Johanna Blakley
Media | Entertainment | FashionArchive for activism
TED 2013: It’s the Data, Stupid
I had the tremendous pleasure of attending TED 2013 and, as always, I felt compelled to figure out the overarching themes of this vastly interdisciplinary conference. The T, E and D stand for Technology, Entertainment and Design, but, as anyone who toils in these fields knows, that kinda covers everything under the sun. You have to wonder, how on earth do the TED curators figure out what fits and what doesn’t?
I wrote a blog about TED 2011 and, rereading it today, I see that much of the same soul searching that was put on display then is still very much at play now. I had argued then that several key talks had addressed the necessity of, on the one hand, recognizing and celebrating your own unique and often imperfect perspective on the world, and accepting the fact that not only are other perspectives out there, but they are probably more valid than you would care to think.
For TED 2013, I saw a similar interest in trying to encourage the audience (and the millions of viewers who will devour these videos online) to want to know what they don’t know. If I had to propose a title, it might be
It’s the Data, Stupid
Big data was an obvious theme throughout the conference, handled well in two talks by co-authors Erik Brynjolfsson and Andy McAffee (who also gamely appeared in an intellectual lucha libre-inspired “cage fight” at a nearby bar). Brynjolfsson mentioned the AI winter we’ve long weathered, in which advances that several futurists had expected just didn’t happen. But Brynjolfsson argued that we’re entering a renaissance for artificial intelligence because of the amazing repositories of big data that we now have access to and the powerful tools that are being developed to make sense of them.

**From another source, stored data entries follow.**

Lemma wpd_generations t k v : Rep t v →
  wpd FsShelf.generations (ends excuse t (MemoryShelf.generations v).1 v (eq v)) t k.
Proof.
  intros Hr. pose proof (rep_dir t v Hr) as [m ->]. unfold FsShelf.generations. fs_step.
  apply (wpd_entries excuse excused); [|done|done|intros x He [-> | ->]; cbn; cut_short].
  intros m' [= <-]. cbn [andthend]. fs_step.
  apply (wpd_holding _ _ _ _ v); [done| |intros x He [-> | ->]; cbn; cut_short].
  cbn [andthend]. fs_step.
  set (names := (map_to_list m).*1).
  assert (∀ s g, s ∈ names → gen_of s = Some g → s = gen_name g) as Hcan.
  { intros s g Hs Hg. apply list_elem_of_fmap in Hs as ([s' n] & -> & Hs). cbn in Hg. apply elem_of_map_to_list in Hs.
    destruct (rep_root _ _ Hr s' n Hs) as [->|[->|(g' & Hg' & -> & _)]]; [done..|]. rewrite gen_of_name in Hg by done. cbn. congruence. }
  assert (Ok (merge_sort N.le (held v names)) = (MemoryShelf.generations v).1) as ->; [|by apply ends_ok].
  destruct (MemoryShelf.generations v).1 as [l| | |] eqn:Hl; [|discriminate Hl..]. f_equal.
  destruct (memory_generations_sorted v l Hl) as [Hnd Hs].
  apply (StronglySorted_unique N.le); [apply (StronglySorted_merge_sort N.le)|done|].
  rewrite merge_sort_Permutation. apply NoDup_Permutation; [|done|].
  - subst names. clear Hl Hnd Hs. pose proof (NoDup_fst_map_to_list m) as Hnd. revert Hcan. unfold held.
    induction Hnd as [|s names Hs Hnd IH]; intros Hcan; [constructor|]. cbn.
    destruct (gen_of s) as [g|] eqn:Hg; cbn; [|apply IH; intros; apply Hcan; [by right|done]].
    destruct (decide (items v g = ∅)); [apply IH; intros; apply Hcan; [by right|done]|].
    constructor; [|apply IH; intros; apply Hcan; [by right|done]].
    intros Hin. apply list_elem_of_omap in Hin as (s' & Hin & Hg'). destruct (gen_of s') as [g'|] eqn:Hgs; [|done]. cbn in Hg'.
    destruct (decide (items v g' = ∅)); [done|]. injection Hg' as ->.
    pose proof (Hcan s g ltac:(by left) Hg). pose proof (Hcan s' g ltac:(by right) Hgs). congruence.
  - intros g. rewrite (memory_generations_spec v g l) by done. unfold held. rewrite list_elem_of_omap. split.
    + intros (s & _ & Hg). destruct (gen_of s) as [g'|]; [|done]. cbn in Hg.
      destruct (decide (items v g' = ∅)); [done|]. by injection Hg as ->.
    + intros Hne. destruct (gen_cases _ v g Hr) as [[_ Hn]|(e & He & Hg & _)];
        [unfold items in Hne; by rewrite Hn in Hne|].
      exists (gen_name g). split; [apply list_elem_of_fmap; exists (gen_name g, Dir e); split; [done|by apply elem_of_map_to_list]|].
      rewrite gen_of_name by done. cbn. by rewrite decide_False.
Qed.
End generations.
Lemma keeps_stage_create u : keeps (FsShelf.stage_create u).
Proof. apply keeps_ends. intros t k v Hr. do 3 eexists. by apply (wpd_stage_create True excused sharp). Qed.
Lemma keeps_content u content announced hashed : keeps (FsShelf.write u content announced hashed).
Proof.
  apply keeps_ends. intros t k v Hr.
  destruct (wpd_write True excused sharp u content announced hashed t k v Hr) as (v0 & _ & _ & H). by do 3 eexists.
Qed.
Lemma keeps_stage_remove u : keeps (FsShelf.stage_remove pid u).
Proof. apply keeps_ends. intros t k v Hr. do 3 eexists. by apply (wpd_stage_remove pid True excused). Qed.
Lemma keeps_staged : keeps FsShelf.staged.
Proof. apply keeps_ends. intros t k v Hr. destruct (wpd_staged True excused t k v Hr) as (us & _ & _ & H). by do 3 eexists. Qed.
Lemma keeps_get g id : keeps (FsShelf.get g id).
Proof. apply keeps_ends. intros t k v Hr. do 3 eexists. by apply (wpd_get True excused). Qed.
Lemma keeps_stage_size u : keeps (FsShelf.stage_size u).
Proof. apply keeps_ends. intros t k v Hr. do 3 eexists. by apply (wpd_stage_size True excused). Qed.
Lemma keeps_open_content_from g id offset : keeps (FsShelf.open_content_from g id offset).
Proof. apply keeps_ends. intros t k v Hr. do 3 eexists. by apply (wpd_open_content_from True excused). Qed.
Lemma keeps_ids g : keeps (FsShelf.ids g).
Proof. apply keeps_ends. intros t k v Hr. do 3 eexists. by apply (wpd_ids True excused sharp). Qed.
Lemma keeps_remove g id : keeps (FsShelf.remove pid g id).
Proof. apply keeps_ends. intros t k v Hr. do 3 eexists. by apply (wpd_remove pid True excused). Qed.
Lemma keeps_drop_generation g : keeps (FsShelf.drop_generation pid g).
Proof. apply keeps_ends. intros t k v Hr. do 3 eexists. by apply (wpd_drop_generation pid True excused). Qed.
Lemma keeps_generations : keeps FsShelf.generations.
Proof. apply keeps_ends. intros t k v Hr. do 3 eexists. by apply (wpd_generations True excused sharp). Qed.
Lemma keeps_bytes g : keeps (FsShelf.bytes g).
Proof. apply keeps_ends. intros t k v Hr. do 3 eexists. by apply (wpd_bytes True excused sharp). Qed.
(* ===== verification/Corners.v ===== *)
(** Corner cases: what the code does where its comments and documents say
    otherwise, or nothing.  Each is a run of the model. *)

From S2P Require Import Prelude Text Errors Random Ids Shelf Records Effects Rules Workspace Upload Rewrite Ledger Engine Operations Demo.
From S2P Require Import Auth Database Sqlite Control Rate Config Bridge Engines Files FsShelf FsRep FsDisk FsDemo.

Section corners.
Import Demo.

(** [staging.max_age_hours] may be any number: [limits_for] saturates, and the
    sum of the time and the seconds then wraps around, so that a ticket has
    expired when it is given. *)
Definition for_ever : Limits :=
  limits_for (mkConfig default_server default_listen None default_section (mkRewriting 600) (mkStaging u64_max)) None.

Definition ever (t : N) : Env := mkEnv (λ _, t) for_ever 4 None.
Definition given : outcome ApiError Begun * Server := Engine.begin_upload w (ever 1000) alice (plain_request item1) opened.

Example a_ticket_for_ever_has_expired :
  staging_secs for_ever = u64_max ∧
  match given.1 with
  | Ok (BegunTicket t) => text (ticket_upload_id t) = text u1 ∧ ticket_until t = 999%N
  | _ => False
  end ∧
  (Engine.upload_state w (ever 1000) alice u1 given.2).1 = Err NotFound.
Proof. vm_compute. auto. Qed.

(** A rewrite may stage as much as the quota, whatever the plain partition
    holds: after its commit the two are more than the quota, and no rewrite is
    open. *)
Definition tight (t : N) : Env := mkEnv (λ _, t) (mkLimits 6 None 86400 600 true) 4 None.
Definition larger : UploadRequest := mkUploadRequest item3 [] 6 (Some k2) true.
Definition overfull : Server := play opened [
  (tight 1000, BeginUpload alice (plain_request item1)); (tight 1001, PutUploadContent alice (minted 0) [Data content]);
  (tight 1002, CommitUpload alice (minted 0)); (tight 1003, FreshStart alice k1 []);
  (tight 1004, BeginUpload alice (sealed_request item2 k1)); (tight 1005, PutUploadContent alice (minted 1) [Data content]);
  (tight 1006, CommitUpload alice (minted 1)); (tight 1007, BeginRewrite alice (mkRewriteRequest Rotate (Some k1) k2 []));
  (tight 1008, BeginUpload alice larger); (tight 1009, PutUploadContent alice (minted 2) [Data (content ++ content)]);
  (tight 1010, CommitUpload alice (minted 2)); (tight 1011, CommitRewrite alice k2)].

Example more_than_the_quota_and_no_rewrite :
  is_rewriting (the_record overfull) = false ∧ quota_bytes (limits (tight 0)) = 6%N ∧
  Records.used_bytes (the_record overfull) = 9%N.
Proof. vm_compute. auto. Qed.

(** [beginRewrite] that is sent again after the migration was committed. *)
Definition migrating : RewriteRequest := mkRewriteRequest Migrate None k1 [].
Definition migrated : Server := play opened [(env 1001, BeginRewrite alice migrating); (env 1002, CommitRewrite alice k1)].

Example a_migration_begun_again :
  (Engine.begin_rewrite w (env 1003) alice migrating migrated).1 =
    Err (InvalidRequest "the workspace is encrypted already; rotate its key instead").
Proof. vm_compute. reflexivity. Qed.

(** A size that is no string of digits. *)
Example a_sign_is_accepted : parse_u64 "+3" = Some 3%N.
Proof. vm_compute. reflexivity. Qed.
End corners.

(** [probeWrite] takes the first id it draws.  With a source that repeats itself,
    which [beginUpload] withstands, it removes the place of a live upload. *)
Inductive Stuck := stuck.
#[export] Instance stuck_random : RandomSource Stuck.
Proof. refine {| fill n s := (replicate n Byte.x07, s) |}. intros n s. apply length_replicate. Defined.

Section probe.
Import Demo.
Definition stuck_start : Engine Shelves Records Stuck := mkEngine no_shelves ∅ stuck 0 0.
Definition waiting_upload : Engine Shelves Records Stuck :=
  (exec w (env 1000) (BeginUpload alice (plain_request item1)) (exec w (env 1000) Open stuck_start).2).2.

Example a_probe_removes_a_live_upload :
  size (tickets (default default_record (record_of w waiting_upload))) = 1 ∧
  size (staging (e_shelf waiting_upload)) = 1 ∧
  size (staging (e_shelf (Engine.probe_write w alice waiting_upload).2)) = 0.
Proof. vm_compute. auto. Qed.
End probe.

(** [Path::is_file] is [false] when the [stat] behind it fails, so that [ids]
    leaves an item out and answers well; an opening then counts the workspace's
    bytes without it, and writes that down.  [Path::is_dir] makes a staged
    upload look gone in the same way. *)
Section blind.
Import Demo FsDemo.
Definition blind_at (n : nat) : Weather := weather None (Some n).
Definition stored_in_files : DiskServer := disk_play fair disk_sent [(env 1002, CommitUpload alice u1)].
Definition opened_blind : outcome ApiError unit * DiskServer :=
  disk_exec (blind_at (S (calls (e_shelf stored_in_files)))) (env 1004) Open stored_in_files.

Example an_item_goes_unlisted :
  (kept (blind_at 34)).1 = (Ok true, Ok []) ∧ (kept (blind_at 16)).1 = (Err NotFound, Ok []) ∧
  opened_blind.1 = Ok () ∧
  Records.used_bytes (default default_record (record_of w stored_in_files)) = 3%N ∧
  Records.used_bytes (default default_record (record_of w opened_blind.2)) = 0%N ∧
  shelved_once opened_blind.2 = true.
Proof. vm_compute. auto 10. Qed.
End blind.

Sergey Brin attended the conference and he has long been a proponent of turning academic science on its head: why start from a hypothesis when you can just sort through unfathomable piles of data and see what comes out? It’s the Google-ification of scientific research, and, as you can imagine, that makes a lot of people really nervous.
Why? Because we’re ceding responsibility and thought to computers? Certainly that’s a factor. But it’s also incredibly difficult to devote your life to performing research that may demonstrate that you’ve been wrong – perhaps really wrong – about everything you thought you knew.
Bono came back to the TED stage and made a passionate plea for “factivism” – action based on a clear-eyed view of what the data is telling us, not what stereotypes and “common sense” dictate. Leyla Acaroglu performed this task beautifully, shedding light on the troubling misconceptions we have about how to be proper conservationists and environmentalists (paper or plastic? Guess what? The best choice is PLASTIC).
Bill Gates also attended the conference and, although he didn’t speak on stage, his message – recently delivered in the Wall Street Journal — that accurate measurement is the prerequisite for progress was, for me, the quiet drumbeat behind the entire conference.
Neuroscientist Stuart Firestein gave a perfectly delicious talk on the role that ignorance plays in scientific praxis (he actually teaches a class on it!) and he highlighted something that many people I spoke to at the conference mentioned again and again: the adage from geneticists that “you always get what you screen for.” Eli Pariser’s “filter bubble,” anyone?
After all, how do you make the smarty-pants people who attend TED even smarter? You chastise them to think even better, to move beyond thinking by analogy (as Elon Musk proposed) and convince them that they probably aren’t asking enough questions, and the questions they’re asking are probably so deeply imbued with their own personal biases that they might not be able to hear an answer that doesn’t jibe with their treasured “gut feeling.” And then, after they get all depressed, you tell them they can read TED Fellow Negin Farsad’s hilarious (and f-bomb heavy) summary of the conference. They’ll feel a little better after that.